For the new study published in the journal Nature Communications on July 29, researchers reported how despite lacking a nervous system, plants react to their environment with a combination of electrical and chemical responses that is comparable to those of animals albeit the machinery is for the plants.
Study researcher Matthew Gilliham, from the University of Adelaide’s School of Agriculture, Food and Wine, said that researchers have long been aware that plants produce the animal neurotransmitter known as GABA (gamma-aminobutyric acid) when they are under stress such as when they encounter viruses, salinity, drought, extreme temperatures or acidic soils but it was not known whether this neurotransmitter was used plants as signals.
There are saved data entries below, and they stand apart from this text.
(** [publishSnapshot], by the outcome of the relays. *)
Lemma publishSnapshot_run (net : string -> PromiseResult) (s : State) :
  publishSnapshot net s
  = (inr tt,
     {| this := this s; now := now s; timers := timers s;
        nextTimer := nextTimer s;
        log :=
          log s
          ++ [PoolPublish (relays (this s)) (snapshot_event s);
              if existsb is_fulfilled (map net (relays (this s)))
              then Emit Sync (Status "synced" (Some true))
              else Emit Error
                     (Failure "Failed to publish snapshot"
                        (Js.Error "All relay publishes failed"))] |}).
Proof.
  unfold publishSnapshot, snapshot_event. js_run.
  cbn -[Base64.bytesToBase64].
  destruct (existsb is_fulfilled (map net (relays (this s))));
    cbn -[Base64.bytesToBase64]; rewrite <- app_assoc; reflexivity.
Qed.

(** X9. Publishing a snapshot.  [publishSnapshot] never throws and hands the
    pool one snapshot event of the whole document.  It then emits exactly
    one notification: ['sync'] with the snapshot flag if some relay
    acknowledged, ['error'] if none did.  A provider with another key that
    receives the event imports the exported snapshot. *)
Theorem snapshot_publish_outcome (s peer : State)
  (net : string -> PromiseResult) :
  let sent := run (publishSnapshot net) s in
  fst (publishSnapshot net s) = inr tt
  /\ this sent = this s
  /\ publishes (log sent) = publishes (log s) ++ [snapshot_event s]
  /\ notifications (log sent)
     = notifications (log s)
       ++ [if existsb is_fulfilled (map net (relays (this s)))
           then (Sync, Status "synced" (Some true))
           else (Error,
                 Failure "Failed to publish snapshot"
                   (Js.Error "All relay publishes failed"))]
  /\ (publicKey (this peer) <> publicKey (this s) ->
      imports (log (run (handleEvent (snapshot_event s)) peer))
      = imports (log peer) ++ [doc_export_snapshot (doc (this s))]).
Proof.
  cbv zeta. unfold run. rewrite publishSnapshot_run. cbn [fst snd this log].
  split; [reflexivity|]. split; [reflexivity|]. split; [|split].
  - rewrite publishes_app. cbn.
    now destruct (existsb is_fulfilled (map net (relays (this s)))).
  - rewrite notifications_app. cbn.
    now destruct (existsb is_fulfilled (map net (relays (this s)))).
  - intros Hne. rewrite handleEvent_other by (cbn; congruence).
    change (kind (snapshot_event s) =? CRDT_UPDATE) with false.
    change (kind (snapshot_event s) =? DOCUMENT_SNAPSHOT) with true.
    cbv iota.
    destruct (applySnapshot_spec (snapshot_event s) peer)
      as (p' & -> & I & _).
    cbn [snd]. now rewrite I, payload_snapshot_event.
Qed.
“We’ve discovered that plants bind GABA in a similar way to animals, resulting in electrical signals that ultimately regulate plant growth when a plant is exposed to a stressful environment,” Gilliham said.
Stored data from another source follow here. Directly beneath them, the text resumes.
Lemma run_fileToGenerativePart (w : World) (file : File) :
  run w (fileToGenerativePart file) = read_file w file.
Proof. unfold fileToGenerativePart. cbn [run]. apply run_sync. Qed.

Lemma requests_fileToGenerativePart (w : World) (file : File) :
  requests w (fileToGenerativePart file) = [].
Proof.
  unfold fileToGenerativePart. cbn [requests]. destruct (read_file w file); reflexivity.
Qed.
(** X19 (who moves a balance).  A transaction that lowers the balance of fund
    [F] is a withdrawal sent by [F], which lowers it by its amount, or a
    purchase on [F] by a sender that [F] has authorised.  With a fee rate
    that is not negative, a transaction that raises it is a deposit sent by
    [F], which raises it by its amount. *)
Theorem balance_moves_only_by_its_fund (w : World T) tx F :
  let before := balance (accountOf (vault w) F) in
  let after := balance (accountOf (vault (snd (exec tx w))) F) in
  (after < before ->
   (tx_sender tx = F
    /\ exists x, tx_op tx = Withdraw x /\ after = before - x)
   \/ (botFlag (accountOf (vault w) F) (tx_sender tx) = true
       /\ exists r x md, tx_op tx = PurchaseOnBehalf F r x md))
  /\ (0 <= platformFeeBps (vault w) ->
      before < after ->
      tx_sender tx = F
      /\ exists x, tx_op tx = Deposit x /\ after = before + x).
Proof.
  intros before after. subst before after.
  destruct (exec_inv tx w) as [[e E]|(t' & E & Hg)]; rewrite E;
    cbn [snd vault]; [split; intros; lia|].
  destruct tx as [s ts op]. unfold effect, guard in *.
  cbn [tx_op tx_sender tx_time] in *.
  destruct op as [x|x|b|b|d p|f r x md|x|x].
  1-5: destruct (decide (s = F)) as [->|Hne]; autorewrite with vault;
       cbn [balance set_balance set_bot set_limits];
       (split; [intros Hlt | intros Hbps Hlt]); try lia.
  - split; [reflexivity|]. exists x. split; [reflexivity|lia].
  - left. split; [reflexivity|]. exists x. split; [reflexivity|lia].
  - destruct Hg as (Hr & Hadm).
    destruct (purchased_facts (vault w) s f r x md ts) as [(Hb & _) _].
    destruct (decide (f = F)) as [->|Hne].
    + rewrite Hb. split.
      * intros _. right. split; [apply Hadm|]. by exists r, x, md.
      * intros Hbps Hlt. destruct Hadm as (Hx & _).
        assert (0 <= feeOf (vault w) x)
          by (unfold feeOf, BPS_DIVISOR; apply Z.div_pos; nia).
        lia.
    + rewrite accountOf_purchased_ne by assumption. split; intros; lia.
  - autorewrite with vault. split; intros; lia.
  - autorewrite with vault. split; intros; lia.
Qed.

Lemma exec_lastResetDay tx (w : World T) F :
  let a := accountOf (vault w) F in
  let a' := accountOf (vault (snd (exec tx w))) F in
  lastResetDay a' = lastResetDay a
  \/ (lastResetDay a < lastResetDay a'
      /\ lastResetDay a' = dayIndex (tx_time tx)
      /\ exists r x md,
           tx_op tx = PurchaseOnBehalf F r x md /\ todaySpent a' = x).
Proof.
  cbv zeta.
  destruct (exec_inv tx w) as [[e E]|(t' & E & Hg)]; rewrite E;
    cbn [snd vault]; [by left|].
  destruct tx as [s ts op]. unfold effect, guard in *.
  cbn [tx_op tx_sender tx_time] in *.
  destruct op as [x|x|b|b|d p|f r x md|x|x].
  1-5: left; destruct (decide (s = F)) as [->|Hne]; autorewrite with vault;
       reflexivity.
  2-3: left; autorewrite with vault; reflexivity.
  destruct (decide (f = F)) as [->|Hne];
    [|left; by rewrite accountOf_purchased_ne].
  destruct (purchased_facts (vault w) s F r x md ts)
    as [(_ & Hs & Hl & _) _].
  rewrite Hl, Hs, todaySpent_refreshed.
  destruct (Z.gtb_spec (dayIndex ts) (lastResetDay (accountOf (vault w) F)))
    as [Hgt|Hle].
  - right. split; [lia|]. split; [lia|]. exists r, x, md. split; [reflexivity|lia].
  - left. lia.
Qed.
Gilliham said that their findings revealed that plants bind the neurotransmitter in ways comparable to those in animals. The compound is the same among animals and plants but the proteins binding it differ, which means that animals and plants evolved how they use the compound.
“We propose that GABA exerts its multiple physiological effects in plants via ALMT, including the regulation of pollen tube and root growth, and that GABA can finally be considered a legitimate signalling molecule in both the plant and animal kingdoms,” the researchers wrote.
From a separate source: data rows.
(** * claun: the process executor (src/claun/core/executor.py)

    A shallow embedding of [Executor] and of the part of the Python runtime
    it calls, followed by the properties of argument construction, session
    identifier extraction, stream draining, logging and spawn failures. *)

From Stdlib Require Import List NArith ZArith Bool Lia PrimFloat.
From Stdlib Require Import Strings.String Strings.Ascii Strings.Byte.
Import ListNotations.

Local Open Scope N_scope.

(** ** Python strings and bytes *)

(** A Python [str] is a sequence of Unicode code points, a [bytes] object a
    sequence of bytes. *)
Definition char := N.
Definition str := list char.
Definition bytes := list byte.

(** A string literal of the source (all of them are ASCII). *)
Definition lit (s : string) : str := map N_of_ascii (list_ascii_of_string s).

Definition NL : char := 10.      (* "\n" *)
Definition SPACE : char := 32.   (* " " *)
Definition HYPHEN : char := 45.  (* "-" *)

(** Truth value of a [str] or [bytes] object: non-empty. *)
Definition nonempty {A} (l : list A) : bool :=
  match l with [] => false | _ :: _ => true end.

(** Truth value of an [Optional[str]]: neither [None] nor the empty string. *)
Definition truthy (o : option str) : bool :=
  match o with Some s => nonempty s | None => false end.

Module Py.

(** [s.split(sep)] for a one-character separator: the pieces between the
    occurrences of [sep]; always at least one piece. *)
Fixpoint split (sep : char) (s : str) : list str :=
  match s with
  | [] => [[]]
  | c :: s' =>
      if c =? sep then [] :: split sep s'
      else match split sep s' with
           | piece :: pieces => (c :: piece) :: pieces
           | [] => [[c]]
           end
  end.

(** [s.lstrip()], [s.rstrip()], [s.strip()], over the characters that
    satisfy [p]. *)
Fixpoint lstrip_by (p : char -> bool) (s : str) : str :=
  match s with
  | [] => []
  | c :: s' => if p c then lstrip_by p s' else s
  end.

Definition rstrip_by (p : char -> bool) (s : str) : str :=
  rev (lstrip_by p (rev s)).

Definition strip_by (p : char -> bool) (s : str) : str :=
  lstrip_by p (rstrip_by p s).

(** [s.rstrip(chars)]: trailing characters that occur in [chars] go. *)
Definition rstrip_chars (chars : str) (s : str) : str :=
  rstrip_by (fun c => existsb (N.eqb c) chars) s.

(** [s.replace(c, "")] for a one-character [c]: every occurrence goes. *)
Definition remove_char (c : char) (s : str) : str :=
  filter (fun x => negb (x =? c)) s.

(** [len(s)]. *)
Definition len (s : str) : N := N.of_nat (List.length s).

(** ["".join(pieces)]. *)
Definition join_empty (pieces : list str) : str := List.concat pieces.

(** The ASCII part of the character classes behind [str.isspace] and
    [str.isalnum]. *)
Definition ascii_isspace (c : char) : bool :=
  ((9 <=? c) && (c <=? 13)) || ((28 <=? c) && (c <=? 32)).

Definition ascii_isalnum (c : char) : bool :=
  ((48 <=? c) && (c <=? 57)) || ((65 <=? c) && (c <=? 90))
  || ((97 <=? c) && (c <=? 122)).

(** What the interpreter brings and the repository does not define: the
    Unicode character classes and the UTF-8 decoder with replacement of
    invalid sequences.  Below 128 they are the ASCII ones. *)
Record Runtime := {
  c_isspace : char -> bool;
  c_isalnum : char -> bool;
  decode : bytes -> str;   (* b.decode("utf-8", errors="replace") *)
  c_isspace_ascii : forall c, c < 128 -> c_isspace c = ascii_isspace c;
  c_isalnum_ascii : forall c, c < 128 -> c_isalnum c = ascii_isalnum c;
  decode_ascii : forall b,
    Forall (fun x => Byte.to_N x < 128) b -> decode b = map Byte.to_N b
}.

(** [s.strip()]. *)
Definition strip (rt : Runtime) (s : str) : str := strip_by (c_isspace rt) s.

(** [s.isalnum()]: at least one character, and all of them alphanumeric. *)
Definition isalnum (rt : Runtime) (s : str) : bool :=
  nonempty s && forallb (c_isalnum rt) s.

End Py.

(** Bytes of an ASCII literal, as in [b"line 1\n"]. *)
Definition blit (s : string) : bytes := list_byte_of_string s.

(** ** Results and errors *)

(** [ExecutionResult]; the duration is a Python float, an IEEE binary64. *)
Record ExecutionResult := {
  output : str;
  exit_code : Z;
  session_id : option str;
  duration_seconds : float;
  error_output : str
}.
The researchers are optimistic that they would be able to come up with new ways to modify how plants respond to stress after determining how plants respond to GABA. Knowing how the plants utilize GABA as a stress signal, for instance, could give scientists a new tool that could help in breeding crops that are more resilient to stress and this could have crucial impact on food security.
The findings may also provide insights on how plants have evolved to become what they are today. The researchers’ theory is that the plant cells took the GABA neurotransmitter and co-opted it for use as a communication tool.
Researchers likewise said that the study could help explain why certain plant-derived drugs that are used as anti-epileptics and sedatives work in humans raising the possibility that studies on other plant GABA signaling agents may have useful applications in the medical industry.